If that can be called sound, it's the B-flat note 57 octaves below middle C, said Bruce Margon (Space Telescope Science Institute) at the press conference. Kim Weaver (NASA/Goddard Space Flight Center) blew a B-flat on a clarinet to demonstrate. In fact, as a look at the images shows, only a half dozen individual waves are visible, and they are unevenly spaced; they would be an incoherent rumble rather than a specific note.
However, just like ordinary sound, the waves should carry energy away from their source — and lots of it. Each ripple, the astronomers estimate, transports the energy equivalent of 100 million supernovae. "We're seeing a new way black holes can dissipate energy out into the universe," Margon said. And this may explain a big mystery concerning galaxy-cluster gas.

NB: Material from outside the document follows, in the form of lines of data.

Lemma PostBuildInit_settles s :
  wp PostBuildInit s (fun r s' _ => r = ERROR_NONE ->
    klass s' = klass s /\ audio_settled s' /\ (klass s = AVPlayback -> video_settled s')).
Proof.
  assert (HA : forall s0, wp Audio_PostBuildInit s0 (fun r s' _ => r = ERROR_NONE ->
            klass s' = klass s0 /\ audio_settled s' /\ (video_settled s0 -> video_settled s'))).
  { intros s0. eapply wp_mono; [apply wp_conj; [apply Audio_PostBuildInit_settles | apply keeps_Audio_PostBuildInit]|].
    cbn beta. intros r s' t [H1 [H2 _]] Hr. unfold video_settled.
    split_and!; [congruence | exact (H1 Hr) |]. intros Hv. replace (m_bHasVideo s') with (m_bHasVideo s0) by congruence.
    replace (m_bVideoInitDone s') with (m_bVideoInitDone s0) by congruence. exact Hv. }
  unfold PostBuildInit, virtual. do 2 wp_step. destruct (klass s) eqn:Ek.
  - eapply wp_mono; [apply HA|]. cbn beta. intros r s' t H Hr. destruct (H Hr) as (H1 & H2 & _).
    split_and!; [congruence | exact H2 | discriminate].
  - unfold AV_PostBuildInit. do 4 wp_step. destruct (m_bHasVideo s && _) eqn:E.
    2: { eapply wp_mono; [apply HA|]. cbn beta. intros r s' t H Hr. destruct (H Hr) as (H1 & H2 & H3).
         split_and!; [congruence | exact H2 | intros _; exact (H3 E)]. }
    unfold element, add_probe. wp_steps; try discriminate.
    eapply wp_mono; [apply HA|]. cbn beta. intros x s' t H Hx. destruct (H Hx) as (H1 & H2 & H3).
    split_and!; [rewrite H1; exact Ek | exact H2 | intros _; apply H3; unfold video_settled; cbn; apply andb_false_r].
Qed.
(** ** The steps *)

Definition ARGB32_16 (load_si128 : Z -> MM m128i) (c : cursor) : MM cursor :=
  let (px_y1, px_y2, pm_u, pm_v, px_a1, px_a2, pd1, pd2) := c in
  let! x_temp := mm_loadl_epi64 pm_u in let x_u := mm_unpacklo_epi8 x_zero x_temp in let pm_u := pm_u + 8 in
  let! x_temp := mm_loadl_epi64 pm_v in let x_v := mm_unpacklo_epi8 x_zero x_temp in let pm_v := pm_v + 8 in
  let! x_temp := load_si128 px_y1 in let px_y1 := px_y1 + 16 in let! x_temp1 := load_si128 px_y2 in
  let px_y2 := px_y2 + 16 in let x_out := mm_unpacklo_epi16 x_temp x_temp1 in
  let x_y1 := mm_unpacklo_epi8 x_zero x_out in let x_y2 := mm_unpackhi_epi8 x_zero x_out in
  let x_out := mm_unpackhi_epi16 x_temp x_temp1 in let x_y3 := mm_unpacklo_epi8 x_zero x_out in
  let x_y4 := mm_unpackhi_epi8 x_zero x_out in let! x_temp := load_si128 px_a1 in let px_a1 := px_a1 + 16 in
  let! x_temp1 := load_si128 px_a2 in let px_a2 := px_a2 + 16 in let x_a1 := mm_unpacklo_epi16 x_temp x_temp1 in
  let x_a2 := mm_unpackhi_epi16 x_temp x_temp1 in
  let '(x_b1, x_b2, x_b3, x_b4, x_g1, x_g2, x_g3, x_g4, x_r1, x_r2, x_r3, x_r4) := ycc16 x_u x_v x_y1 x_y2 x_y3 x_y4 in
  let x_b := mm_packus_epi16 x_b1 x_b2 in let x_b1 := mm_packus_epi16 x_b3 x_b4 in
  let x_r := mm_packus_epi16 x_r1 x_r2 in let x_r1 := mm_packus_epi16 x_r3 x_r4 in
  let x_g := mm_packus_epi16 x_g1 x_g2 in let x_g1 := mm_packus_epi16 x_g3 x_g4 in
  let x_arl := mm_unpacklo_epi8 x_a1 x_r in let x_arh := mm_unpackhi_epi8 x_a1 x_r in
  let x_gbl := mm_unpacklo_epi8 x_g x_b in let x_gbh := mm_unpackhi_epi8 x_g x_b in
  let x_argbl := mm_unpacklo_epi16 x_arl x_gbl in let x_argbh := mm_unpackhi_epi16 x_arl x_gbl in
  let x_temp := mm_unpacklo_epi64 x_argbl x_argbh in let x_temp1 := mm_unpackhi_epi64 x_argbl x_argbh in
  do! mm_store_si128 pd1 x_temp in let pd1 := pd1 + 16 in
  do! mm_store_si128 pd2 x_temp1 in let pd2 := pd2 + 16 in
  let x_argbl := mm_unpacklo_epi16 x_arh x_gbh in let x_argbh := mm_unpackhi_epi16 x_arh x_gbh in
  let x_temp := mm_unpacklo_epi64 x_argbl x_argbh in let x_temp1 := mm_unpackhi_epi64 x_argbl x_argbh in
  do! mm_store_si128 pd1 x_temp in let pd1 := pd1 + 16 in
  do! mm_store_si128 pd2 x_temp1 in let pd2 := pd2 + 16 in
  let x_arl := mm_unpacklo_epi8 x_a2 x_r1 in let x_arh := mm_unpackhi_epi8 x_a2 x_r1 in
  let x_gbl := mm_unpacklo_epi8 x_g1 x_b1 in let x_gbh := mm_unpackhi_epi8 x_g1 x_b1 in
  let x_argbl := mm_unpacklo_epi16 x_arl x_gbl in let x_argbh := mm_unpackhi_epi16 x_arl x_gbl in
  let x_temp := mm_unpacklo_epi64 x_argbl x_argbh in let x_temp1 := mm_unpackhi_epi64 x_argbl x_argbh in
  do! mm_store_si128 pd1 x_temp in let pd1 := pd1 + 16 in
  do! mm_store_si128 pd2 x_temp1 in let pd2 := pd2 + 16 in
  let x_argbl := mm_unpacklo_epi16 x_arh x_gbh in let x_argbh := mm_unpackhi_epi16 x_arh x_gbh in
  let x_temp := mm_unpacklo_epi64 x_argbl x_argbh in let x_temp1 := mm_unpackhi_epi64 x_argbl x_argbh in
  do! mm_store_si128 pd1 x_temp in let pd1 := pd1 + 16 in
  do! mm_store_si128 pd2 x_temp1 in let pd2 := pd2 + 16 in
  mm_ret (mkCursor px_y1 px_y2 pm_u pm_v px_a1 px_a2 pd1 pd2).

The temperature and density of the gas in a galaxy cluster indicates that it is self-supporting. That is, its own internal gas pressure holds it up in balance against the force of gravity. (Scientists call this "hydrostatic equilibrium.") But there's a problem with this picture. Toward the center of a galaxy cluster, the gas should be pulled into the most massive individual member galaxies. As the gas falls together inward this way, its density should increase, thereby allowing it to radiate away its heat more efficiently and grow cool — further promoting the inward flow.
But such "cooling flows" just aren't seen the way they should be. Moreover, the galaxies themselves don't seem to be collecting any such added gas from their surroundings. What's holding it back?
Heating by the sound waves could do the trick. The amount of energy is just about right. "Here may be the solution to this fundamental problem with the gas in galaxy clusters," commented Weaver. And there may be broader implications for galaxy formation as well. "The growth of massive galaxies may be truncated by this process," suggested Fabian.